岡山大病院 コロナ交付金過大受給 19億円超か、国に返還手続きへ

岡山大学病院

 新型コロナウイルス患者が入院する病床を確保した病院に支給される国の交付金について、岡山大病院(岡山市北区鹿田町)が2020、21年度に計19億数千万円を過大に受給した可能性があることが26日、関係者への取材で分かった。近く岡山県が立ち入り調査し、過大請求額を確定した上で返還手続きを進める。

 交付金はコロナ患者に対応する病院の支援が狙いで、確保病床のうち、埋まらなかった空床や休止を余儀なくされた病床の数や区分に応じて、厚生労働省が都道府県を通じて支給する。県によると、20、21年度は県内で延べ130医療機関に計約507億円が支給された。

 岡山大病院によると、21年1月から22年3月にかけ、休止病床について実際よりも高額な病床単価で申請した。交付された総額約72億円のうち、4分の1が過大受給にあたるとみられる。昨年11月、病院の自主点検で発覚し県に報告した。「意図的な過大請求ではなかった」と説明している。
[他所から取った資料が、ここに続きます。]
(* ===== verification/ManagerTheorems.v ===== *)
(** * Garbage collection, rewriting and delta replacement

    The theorems about the Manager, each with an instance. *)

From S2P Require Import Prelude.
From S2P Require Import Bytes.
From S2P Require Import DataStructure.
From S2P Require Import Database.
From S2P Require Import Storage.
From S2P Require Import StorageSpec.
From S2P Require Import StorageRefine.
From S2P Require Import Recipe.
From S2P Require Import ChunkerSpec.
From S2P Require Import Manager.
From S2P Require Import RewriteRefine.
From S2P Require Import UpdateRefine.
From S2P Require Import Fixtures.
From stdpp Require Import base tactics numbers list gmap strings.
From Stdlib Require Import Ascii ZArith Lia.

Open Scope Z_scope.

(** ** Worlds: a chunk without references, a chunk in a container file *)

Definition dead_env : env (gmap bytes bytes) :=
  mkEnv (mkDatabase (Some {[ one_hash := rep (key_with_count 0 one_key) ]}) [])
    empty_db empty_db empty_db ∅ (fun _ => true).

Lemma dead_Repr : Repr one_storage dead_env {[ one_hash := (str "hello", 0) ]}.
Proof.
  split; [split; (done || by left || by eexists)|]. intros h Hh. unfold entry_ok.
  destruct (decide (h = one_hash)) as [->|Hne].
  - rewrite lookup_singleton_eq. exists (key_with_count 0 one_key). unfold contents.
    cbn [dead_env fp2ChunkDB levelDBObj_].
    split_and!; [exact (lookup_singleton_eq one_hash _)| | | |]; try done.
    split_and!; [done|done|done|left]. done.
  - rewrite lookup_singleton_ne by done. unfold contents. by apply lookup_singleton_ne, not_eq_sym.
Qed.

Lemma one_hashes (e : env (gmap bytes bytes)) (key : keyForChunkHashDB_t) :
  fp2ChunkDB e = mkDatabase (Some {[ one_hash := rep key ]}) [] -> only_hashes e.
Proof.
  intros He k v. rewrite He. by intros [-> _]%one_entry_db.
Qed.

Definition second_name : bytes := str "abcdefghijklmon".
Definition full_path : bytes := str "Containers/abcdefghijklmno.container".
Definition full_storage : StorageCore :=
  with_current second_name (mkContainer 0 zero_body) empty_storage.
Definition full_env : env (gmap bytes bytes) :=
  mkEnv (mkDatabase (Some {[ one_hash := rep one_key ]}) []) empty_db empty_db
    (mkDatabase (Some {[ full_path := str "5" ]}) []) {[ full_path := str "hello" ]} (fun _ => true).
Definition full_manager : Manager :=
  mkManager (mkContainer 0 zero_body) second_name [] (str "Containers/") (str "Delta/")
    (str ".container") full_storage 8388608.

Lemma full_Repr : Repr full_storage full_env {[ one_hash := (str "hello", 1) ]}.
Proof.
  split; [split; (done || by left || by eexists)|]. intros h Hh. unfold entry_ok.
  destruct (decide (h = one_hash)) as [->|Hne].
  - rewrite lookup_singleton_eq. exists one_key. unfold contents. cbn [full_env fp2ChunkDB levelDBObj_].
    split_and!; [exact (lookup_singleton_eq one_hash _)| | | |]; try done.
    split_and!; [done|done|done|right]. exists (str "hello").
    split; [|done]. split_and!; [done|exact (lookup_singleton_eq full_path _)|done].
  - rewrite lookup_singleton_ne by done. unfold contents. by apply lookup_singleton_ne, not_eq_sym.
Qed.

Lemma full_lookup h key :
  contents (fp2ChunkDB full_env) h = Some (rep key) -> pod_valid key -> key = one_key.
Proof.
  intros [_ Hk]%one_entry_db Hv. by apply rep_key_inj.
Qed.

Lemma full_stable : chunks_stable {[ one_hash := (str "hello", 1) ]}.
Proof. intros h d r [_ E]%lookup_singleton_Some. injection E as <- <-. done. Qed.

Lemma full_recorded : containers_recorded full_storage full_env.
Proof.
  intros p v Hp. unfold full_env in Hp. cbn [containerDB] in Hp.
  apply one_entry_db in Hp as [-> ->]. split; [|by exists 5].
  exists first_container_name. split; [done|]. by right.
Qed.

Lemma full_left l :
  db_iterator (fp2ChunkDB full_env) = Ok l -> names_left (length l) second_name.
Proof.
  intros ->%one_entry_iterator. by split.
Qed.

Lemma full_ready : rewrite_ready full_storage full_manager full_env {[ one_hash := (str "hello", 1) ]}.
Proof.
  split.
  - reflexivity.
  - exact full_Repr.
  - exact (one_hashes full_env one_key eq_refl).
  - exact full_stable.
  - intros h key Hk Hv. by rewrite (full_lookup h key Hk Hv).
  - by split.
  - reflexivity.
  - split; [|done]. by apply (bool_decide_unpack _).
  - exact full_left.
  - intros n. reflexivity.
  - exact full_recorded.
Qed.

(** ** Properties *)

Section props.
Context {db : Type} `{LevelDB db, !LevelDBReliable db}.

(** C28: [GC] succeeds and removes from the represented map exactly the chunks
    without references; no file changes. *)
Theorem GC_refines (sc : StorageCore) (e : env db) (m : chunk_store) :
  Repr sc e m -> only_hashes e ->
  exists e', GC e = Ok (true, e') /\ Repr sc e' (filter (fun x => x.2.2 <> 0) m) /\
    files e' = files e.
Proof. apply GC_spec. Qed.

(** C26: [rewriteContainer] succeeds and keeps the represented map; the files
    of the small containers are gone and no entry of the database points into
    one of them. *)
Theorem rewriteContainer_refines (uninit_key : Z -> keyForChunkHashDB_t) (sc : StorageCore)
    (g : Manager) (e : env db) (m : chunk_store) :
  rewrite_ready sc g e m ->
  (forall n, terminates (lengthZ (lastContainerFileName_ sc)) (uninit_key n)) ->
  exists g' e', rewriteContainer uninit_key g e = Ok (true, g', e') /\
    Repr (mg_storageObj_ g') e' m /\
    (forall p, collected g e p -> files e' !! p = None) /\
    forall h key, contents (fp2ChunkDB e') h = Some (rep key) -> pod_valid key ->
      ~ collected g e (container_path sc (key_container (mg_storageObj_ g') key)).
Proof. apply rewriteContainer_spec. Qed.

(** C29: An applicable update puts the delta where the chunk was, records its
    length and the smaller container size, and drops the entry from the delta
    database; every chunk whose bytes do not overlap stays located. *)
Theorem update_chunk_replaces (h : bytes) (key ukey : keyForChunkHashDB_t)
    (name dname v content dcontent : bytes) (size : Z) (g : Manager) (e : env db) :
  can_update h key ukey name dname v content dcontent size g e ->
  let delta := slice (key_offset ukey) (key_length ukey) dcontent in
  let content' := write_at (key_offset key) delta content in
  exists g' e', update_chunk h key g e = Ok (g', e') /\
    contents (fp2ChunkDB e') h =
      Some (rep (mkKey (containerName key) (key_offset key) (key_length ukey) (key_count key)
                   (deltaCount ukey))) /\
    files e' = <[mg_path g name := content']> (files e) /\
    slice (key_offset key) (key_length ukey) content' = delta /\
    contents (containerDB e') (mg_path g name) =
      Some (to_string (size - (key_length key - key_length ukey))) /\
    contents (deltaChunkDB e') h = None /\
    forall sc k d, 0 <= key_length k ->
      (container_path sc (key_container sc k) = mg_path g name ->
         key_offset k + key_length k <= key_offset key \/
         key_offset key + key_length key <= key_offset k) ->
      located sc e k d -> located sc e' k d.
Proof.
  intros Hc delta content'. destruct (update_chunk_spec _ _ _ _ _ _ _ _ _ _ _ Hc)
    as (g' & e' & Hu & Hk & _ & Hs & Hd & Hf). exists g', e'.
  destruct (ic_valid _ _ _ (cu_key _ _ _ _ _ _ _ _ _ _ _ Hc)) as (_ & ? & ? & _).
  destruct (ic_valid _ _ _ (cu_ukey _ _ _ _ _ _ _ _ _ _ _ Hc)) as (_ & ? & ? & _).
  pose proof (cu_inside _ _ _ _ _ _ _ _ _ _ _ Hc). pose proof (cu_shorter _ _ _ _ _ _ _ _ _ _ _ Hc).
  pose proof (cu_dinside _ _ _ _ _ _ _ _ _ _ _ Hc).
  assert (lengthZ delta = key_length ukey) as Hl by (apply lengthZ_slice; lia).
  split_and!; try done.
  - rewrite <- Hl. apply write_at_slice; lia.
  - rewrite Hs. do 2 f_equal. lia.
  - intros sc k d ? Hdis Hloc. apply (located_write_at sc e e' k d (mg_path g name) (key_offset key) delta content);
      [lia|lia|apply Hc|exact Hf| |done|done].
    intros E. destruct (Hdis E); lia.
Qed.
End props.

(** ** Instances *)

(** A chunk without references is dropped. *)
Lemma GC_refines_witness :
  exists e', GC dead_env = Ok (true, e') /\
    Repr one_storage e' (filter (fun x => x.2.2 <> 0) {[ one_hash := (str "hello", 0) ]}) /\
    files e' = files dead_env.
Proof.
  apply (GC_refines one_storage dead_env); [exact dead_Repr|].
  by apply (one_hashes _ (key_with_count 0 one_key)).
Defined.

Lemma rewriteContainer_refines_witness :
  collected full_manager full_env full_path /\
  exists g' e', rewriteContainer (fun _ => zero_key) full_manager full_env = Ok (true, g', e') /\
    Repr (mg_storageObj_ g') e' {[ one_hash := (str "hello", 1) ]} /\
    (forall p, collected full_manager full_env p -> files e' !! p = None) /\
    forall h key, contents (fp2ChunkDB e') h = Some (rep key) -> pod_valid key ->
      ~ collected full_manager full_env
          (container_path full_storage (key_container (mg_storageObj_ g') key)).
Proof.
  split.
  - exists (str "5"), 5. split_and!; [exact (lookup_singleton_eq full_path _)|done|lia|done].
  - apply (rewriteContainer_refines (fun _ => zero_key) full_storage); [exact full_ready|].
    intros n. by split.
Defined.

(** "hello" is replaced by a delta of three bytes. *)
Definition delta_key : keyForChunkHashDB_t := mkKey (first_container_name ++ [NUL]) 1 3 1 1.
Definition delta_file : bytes := str "Delta/abcdefghijklmno.container".
Definition update_env : env (gmap bytes bytes) :=
  with_files (<[delta_file := str "_abc_"]> (files full_env))
    (with_deltaChunkDB (mkDatabase (Some {[ one_hash := rep delta_key ]}) []) full_env).

Lemma update_ready :
  can_update one_hash one_key delta_key first_container_name first_container_name (str "5")
    (str "hello") (str "_abc_") 5 full_manager update_env.
Proof.
  split; try done; try (by eexists); try (by split);
    exact (lookup_singleton_eq _ _) || exact (lookup_insert_eq _ _ _).
Qed.

Lemma update_chunk_replaces_witness :
  exists g' e', update_chunk one_hash one_key full_manager update_env = Ok (g', e') /\
    files e' = <[full_path := str "abclo"]> (files update_env).
Proof.
  destruct (update_chunk_replaces _ _ _ _ _ _ _ _ _ _ _ update_ready)
    as (g' & e' & Hu & _ & Hf & _). exists g', e'. split; [exact Hu|exact Hf].
Defined.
 交付金を巡っては、会計検査院の抽出調査で全国106医療機関のうち、9都道府県の32医療機関が20年度に計55億円を過大受給していたことが判明。厚生労働省が昨年11月、都道府県を通じ交付対象となっている全国の医療機関に自主点検を指示していた。

 岡山大病院の前田嘉信病院長は「誠に遺憾であり、心より深くおわびする。今後は事務処理のチェック体制をより一層強化するなど再発防止に全力で取り組みたい」とコメントしている。